Em março deste ano, o Hospital Universitário da Universidade de São Paulo (USP) sofreu um ataque hacker, o que acarretou a paralisação de vários serviços e prejudicou o atendimento à população.

Na semana passada o Grupo Fleury voltou aos noticiários em razão de um novo incidente de segurança, ocorrido em menos de dois anos de um incidente anterior. Um ataque de ransomware aos sistemas do grupo foi notificado no dia 07 de maio de 2023.

Em fato relevante enviado à Comissão de Valores Imobiliários (CVM), a Companhia informou estar gradualmente normalizando suas operações de forma controlada e que a investigação do ataque permanece em andamento.

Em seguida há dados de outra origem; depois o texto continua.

Lemma elem_of_number_frequencies (results : list entry) (p : Z * nat) :
  p ∈ number_frequencies results
  ↔ observed results p.1 ∧ p.2 = count_of (number_frequencies results) p.1.
Proof.
  pose proof (number_frequencies_NoDup results) as Hnd. split.
  - intros Hp. split; [|by apply item_count_of].
    apply elem_of_keys_number_frequencies. by apply list_elem_of_fmap_2.
  - intros [Hobs Hcount].
    apply elem_of_keys_number_frequencies, list_elem_of_fmap in Hobs as (q & Hq1 & Hq).
    pose proof (item_count_of _ q Hnd Hq) as Hq2.
    destruct p, q. simpl in *. by simplify_eq.
Qed.

(** The rows of the frequency chart are the observed numbers in strictly
    ascending order, each with its count. *)
Theorem freq_rows_ascending (results : list entry) :
  StronglySorted (λ p q, p.1 < q.1) (freq_rows results)
  ∧ ∀ n v, (n, v) ∈ freq_rows results
           ↔ observed results n ∧ v = count_of (number_frequencies results) n.
Proof.
  unfold freq_rows. split.
  - apply sorted_item_before, number_frequencies_NoDup.
  - intros n v. by rewrite elem_of_sorted, elem_of_number_frequencies.
Qed.

(** Unlike the pool, the frequency chart does not depend on the order of
    the records. *)
Theorem freq_rows_order_independent (results1 results2 : list entry) :
  results1 ≡ₚ results2 → freq_rows results1 = freq_rows results2.
Proof.
  intros Hperm. unfold freq_rows.
  apply (StronglySorted_unique_strong (λ p q : Z * nat, p.1 < q.1)).
  - intros p q _ _ H1 H2. lia.
  - apply sorted_item_before, number_frequencies_NoDup.
  - apply sorted_item_before, number_frequencies_NoDup.
  - rewrite !sorted_Permutation. apply NoDup_Permutation.
    + eapply NoDup_fmap_1, number_frequencies_NoDup.
    + eapply NoDup_fmap_1, number_frequencies_NoDup.
    + intros p. rewrite !elem_of_number_frequencies.
      rewrite !count_of_number_frequencies. unfold observed.
      rewrite Hperm. by setoid_rewrite Hperm.
Qed.

Lemma freq_rows_order_independent_witness :
  freq_rows two_draws = freq_rows (reverse two_draws).
Proof.
  apply (freq_rows_order_independent two_draws (reverse two_draws)).
  symmetry. apply reverse_Permutation.
Defined.

(** * The rendering of numbers *)

Lemma digit_char_spec (d : Z) :
  0 ≤ d ≤ 9 → digit_value (digit_char d) = d ∧ is_digit (digit_char d) = true.
Proof.
  intros Hd.
  assert (d = 0 ∨ d = 1 ∨ d = 2 ∨ d = 3 ∨ d = 4 ∨ d = 5 ∨ d = 6 ∨ d = 7 ∨ d = 8 ∨ d = 9)
    as Hcases by lia.
  repeat (destruct Hcases as [->|Hcases]; [done|]). by subst.
Qed.

Lemma decimal_value_String (c : ascii) (s : string) :
  decimal_value (String c s)
  = digit_value c * 10 ^ Z.of_nat (String.length s) + decimal_value s.
Proof.
  unfold decimal_value. simpl. rewrite decimal_fold_acc.
  by rewrite length_list_ascii_of_string.
Qed.

Lemma digits_of_spec (fuel : nat) (n : Z) (acc : string) :
  0 ≤ n < 2 ^ Z.of_nat fuel →
  decimal_value (digits_of fuel n acc)
  = n * 10 ^ Z.of_nat (String.length acc) + decimal_value acc
  ∧ forallb is_digit (list_ascii_of_string (digits_of fuel n acc))
    = forallb is_digit (list_ascii_of_string acc)
  ∧ (String.length acc ≤ String.length (digits_of fuel n acc))%nat.
Proof.
  revert n acc. induction fuel as [|fuel IH]; intros n acc Hn.
  - change (2 ^ Z.of_nat 0) with 1 in Hn. assert (n = 0) as -> by lia.
    cbn [digits_of]. split_and!; [lia | done | done].
  - cbn [digits_of]. pose proof (Z.mod_pos_bound n 10) as Hmod.
    destruct (digit_char_spec (n `mod` 10)) as [Hval Hdig]; [lia|].
    destruct (Z.ltb_spec n 10) as [Hlt|Hge].
    + rewrite decimal_value_String, Hval.
      cbn [list_ascii_of_string forallb String.length]. rewrite Hdig.
      rewrite Z.mod_small by lia. split_and!; [done | done | lia].
    + destruct (IH (n `div` 10) (String (digit_char (n `mod` 10)) acc))
        as (IHval & IHdig & IHlen).
      { rewrite Nat2Z.inj_succ, Z.pow_succ_r in Hn by lia. split.
        - apply Z.div_pos; lia.
        - apply Z.div_lt_upper_bound; lia. }
      rewrite IHval, IHdig, decimal_value_String, Hval.
      cbn [list_ascii_of_string forallb String.length] in *. rewrite Hdig.
      rewrite Nat2Z.inj_succ, Z.pow_succ_r by lia.
      split_and!; [|done|lia].
      pose proof (Z.div_mod n 10). lia.
Qed.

O site Canaltech divulgou, em 12 de abril de 2023, que a Porto Saúde teria sido a responsável pelo vazamento de quase seis milhões de informações de saúde de funcionários de 21 empresas brasileiras. No entanto, ainda segundo o site, a seguradora de saúde nega qualquer tipo de ataque a seus sistemas.

A LGPD estabelece, em seu Artigo 6º, dez princípios que, em conjunto com a boa-fé, devem orientar o tratamento dos dados pessoais. Dentre esses princípios, além da tríade finalidade, necessidade e adequação, também destacamos, como centrais para o setor da saúde, os princípios da qualidade dos dados e da segurança.

Observando a forma de atuar do setor de saúde, nota-se a evidente necessidade da revisão de processos e procedimentos internos pois muitas violações ocorrem pela não observância desses princípios.

Os controles de acessos baseados nas funções, partindo da premissa do menor privilégio possível, com acesso somente às informações necessárias ao desenvolvimento da função, por exemplo, são medidas essenciais que devem ser adotadas pelas organizações, mas que, muitas vezes, são negligenciadas, podendo acarretar consequências drásticas.

O treinamento das equipes de colaboradores, bem como dos prestadores de serviços, e o trabalho de constante conscientização são os responsáveis pela capacitação das pessoas, o que reduz, exponencialmente, os problemas causados pelo fator humano.

Quando os gestores se conscientizarem que a LGPD não é um entrave para o crescimento do negócio, pelo contrário, ela é, sim, uma grande aliada da excelência porque auxilia a revisão de processos e procedimentos internos que expõem as organizações a riscos, muitas vezes sequer contabilizados e que podem causar impactos muito negativos, e, a partir daí, buscarem o desenvolvimento de processos que garantam a qualidade e a segurança dos dados, poderemos ver a redução desses números alarmantes.


*Vivian Azevedo é advogada, responsável pela área de Privacidade e Proteção de Dados do Bhering Cabral Advogados.